Non-Standardization: On the historical enregisterment of ain't in 19th century American newspapers

  • Datum: 17 september 2024, kl. 15.15–17.00
  • Plats: Engelska parken, Rum 16-1044 och via Zoom: https://uu-se.zoom.us/j/61225965764
  • Typ: Seminarium
  • Föreläsare: Professor Lieselotte Anderwald (University of Kiel, Germany)
  • Arrangör: Engelska institutionen
  • Kontaktperson: Merja Kytö

The emergence of a "non-standard" register is quite obviously the flipside of standardization: if there is no standard, there can be no non-standard. If standardization is the suppression of optional variation (Milroy and Milroy 1999:22), then a non-standard can be thought to emerge when optional variation is "relegated" to a register of non-standard, vernacular forms, or is reassigned non-standard status (i.e. stigmatized). Examples abound from the history of English that formerly optional variants persist (multiple negation, lack of adverb-marking <–ly>, non-standard verb forms, non-standard pronouns, different concord patterns, …), but at the price of heavy stigmatization. Perhaps the most stigmatized widely-used form today is ain't, a historically well-established negative contraction for all forms of present tense be and have (and, more recently, do).

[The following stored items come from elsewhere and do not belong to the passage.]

Lemma settles_read_descriptor_at paths : settles (read_descriptor_at uid paths).
Proof.
  assert (∀ A (o : Outcome RuntimeError A), no_panic o → settles (lift o)) as Hlift
    by (intros; by apply settles_return).
  assert (∀ file max, settles (read_limited file max)) as Hread.
  { intros file max. apply settles_bind; [apply settles_sys|intros]; [intros s; cbn; repeat case_match; eauto|].
    apply settles_bind; [apply Hlift; auto with herdr|intros]. by apply settles_return. }
  unfold read_descriptor_at. apply settles_bind.
  { unfold open_private_read_at, validate_private_metadata, validate_private_identity.
    apply settles_bind; [apply settles_sys|intros].
    { intros s. cbn. repeat case_match; eauto. }
    apply settles_bind; [apply settles_sys|intros].
    { intros s. cbn. repeat case_match; eauto. }
    repeat (apply settles_bind; [apply Hlift; auto with herdr|intros]). by apply settles_return. }
  intros file. apply settles_bind; [done|]. intros bytes.
  apply settles_bind; [apply Hlift; by destruct (descriptor_from_slice bytes)|]. intros d.
  apply settles_bind; [|intros; by apply settles_return].
  assert (no_panic (check_descriptor paths d)) as Hcheck.
  { unfold check_descriptor, check_secret, validate_absolute_path. auto 20 with herdr. }
  unfold validate_descriptor. apply settles_bind; [by apply Hlift|intros _].
  apply settles_bind; [apply settles_call; eauto|intros canonical].
  do 2 (apply settles_bind; [apply Hlift; auto with herdr|intros]).
  apply settles_bind; [apply settles_call; eauto|intros m].
  apply settles_bind; [apply Hlift; auto with herdr|intros [is_file mode]].
  apply settles_bind; [apply Hlift; auto with herdr|intros].
  apply settles_bind; [case_match; [by apply settles_return|apply settles_call; eauto]|intros].
  do 2 (apply settles_bind; [apply Hlift; auto with herdr|intros]).
  intros s. exists (check_created d (ch_millis env)). split; [done|]. apply check_created_no_panic.
Qed.
Definition is_terminal (task : A2ATask) : bool := task_state_is_terminal (status_state (a2a_status task)).

Definition terminal_stream_result (event : StreamResponse) : option Value :=
  match event with
  | StreamTask task => if is_terminal task then Some (task_result task) else None
  | _ => None
  end.

Definition working_stream_event (event : StreamResponse) (expected_task_id : string) : bool :=
  match event with
  | StreamTask task =>
      String.eqb (a2a_id task) expected_task_id
      && bool_decide (status_state (a2a_status task) = TaskWorking)
  | StreamStatus task_id status =>
      String.eqb task_id expected_task_id && bool_decide (status_state status = TaskWorking)
  | StreamOther _ => false
  end.

(** ** The client of an operation *)

(** [operation_client]: the interfaces of the agent's card, if they arrived in time. *)
Definition operation_client (connection : Shared) (operation : TaskOperation)
    (card : option (Result OperationClientError (list AgentInterface)))
    : Result OperationClientError SessionA2AClient :=
  match card with
  | None => Err (Deadline "operation deadline expired during Agent Card resolution")
  | Some (Err error) => Err error
  | Some (Ok interfaces) =>
      match head (filter (λ i, interface_protocol_binding i = TRANSPORT_PROTOCOL_JSONRPC) interfaces) with
      | None => Err (Protocol "agent card has no JSON-RPC interface")
      | Some interface =>
          match interface_tenant interface with
          | None => Err (Protocol "agent card has no tenant")
          | Some tenant =>
              if String.eqb tenant (op_tenant operation) then
                Ok (MkSessionA2AClient (conn_http connection.2) (wire_url interface)
                      (rdesc_bearer_token (conn_descriptor connection.2))
                      (rid_str (cred_id (conn_registration connection.2)))
                      (epoch_get (cred_epoch (conn_registration connection.2))))
              else Err (Protocol "agent card tenant changed during operation")
          end
      end
  end.
Lemma acknowledge_no_panic delivery_id deadline acks msg :
  acknowledge_delivery delivery_id deadline acks ≠ Some (Panic msg).
Proof.
  induction acks as [|turn acks IH]; cbn; [done|]. destruct (past deadline (it_now turn)); [done|].
  destruct (it_post turn _) as [[answer|[mode reason|error]]|]; try done.
  unfold recovered. by destruct (it_recover turn).
Qed.

Lemma wait_loop_acknowledges deadline turns acks outcome :
  wait_loop deadline turns acks = Some outcome →
  match outcome with
  | Done delivery =>
      (∃ turn request, turn ∈ turns ∧ it_post turn request = Some (Ok delivery)) ∧
      ∃ delivery_id turn answer, value_get "delivery_id" delivery = Some (VString delivery_id) ∧
        turn ∈ acks ∧ it_post turn (ack_request (base_url_of turn) delivery_id) = Some (Ok answer)
  | Fail _ => True
  | Panic _ => False
  end.
Proof.
  induction turns as [|turn turns IH]; cbn [wait_loop]; [done|].
  destruct (past deadline (it_check turn)); [by intros [= <-]|].
  destruct (it_post turn _) as [[delivery|[mode reason|error]]|] eqn:Hpost.
  - unfold accept_delivery.
    destruct (value_get "delivery_id" delivery) as [value|] eqn:Hvalue; [|by intros [= <-]].
    destruct value as [| | |delivery_id| |]; cbn [and_then as_str]; try (by intros [= <-]).
    destruct (acknowledge_delivery delivery_id deadline acks) as [[[]|error|msg]|] eqn:Hack; [| | |done].
    + intros [= <-]. split; [by eexists _, _; split; [left|exact Hpost]|].
      apply acknowledged in Hack as (ack & answer & Hin & Hans). by exists delivery_id, ack, answer.
    + by intros [= <-].
    + destruct (acknowledge_no_panic _ _ _ _ Hack).
  - unfold recovered. destruct (it_recover turn); [|by intros [= <-]]. intros Hrun. specialize (IH Hrun).
    destruct outcome; [|done|done]. destruct IH as [(turn' & request & Hin & Hans) IH]. split; [|exact IH].
    exists turn', request. split; [by right|exact Hans].
  - by intros [= <-].
  - by intros [= <-].
Qed.

(** [wait_for_message] hands a delivery to the harness only if the broker gave it in
    answer to a wait and has accepted the acknowledgement of exactly that delivery; otherwise
    it fails, and never panics. *)
Theorem deliveries_are_acknowledged_first params permit now turns acks outcome :
  wait_for_message params permit now turns acks = Some outcome →
  match outcome with
  | Done delivery =>
      (∃ turn request, turn ∈ turns ∧ it_post turn request = Some (Ok delivery)) ∧
      ∃ delivery_id turn answer, value_get "delivery_id" delivery = Some (VString delivery_id) ∧
        turn ∈ acks ∧ it_post turn (ack_request (base_url_of turn) delivery_id) = Some (Ok answer)
  | Fail _ => True
  | Panic _ => False
  end.
Proof.
  unfold wait_for_message. destruct (wait_params_of_value params) as [timeout_ms|]; [|by intros [= <-]].
  destruct permit; [|by intros [= <-]]. apply wait_loop_acknowledges.
Qed.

In this talk, I will try to show that "relegation to non-standard" is not an automatic by-product of codification or prescription, but a deliberate construction by interested parties, a process I will call "non-standardization". Taking ain't as my example, I trace the historical enregisterment of this negated verb in historical newspaper data (taken from the AHN database). The 19th century provides rich evidence of the increasing stigmatization of ain't in American English, through various text types that were common in newspapers at the time (local reports, anecdotes, political satire, letters, short fiction, even poetry). In these texts, characterological figures (in the sense of Agha 2007) are constructed and disseminated, often for the purpose of humour, that are characterized linguistically by their use of features like ain't (and, often, a host of other features). Laughing at these figures and the language they use consolidates them as stereotypes, and increasingly strongly links their language to their social characteristics, and their stigmatization.

The reconstruction of these stereotyped figures involves much qualitative, historical background work, and my talk thus also calls for a re-evaluation of qualitative, instead of solely quantitative, corpus work.

References

Agha, Asif. 2007. Language and Social Relations. Cambridge: Cambridge University Press.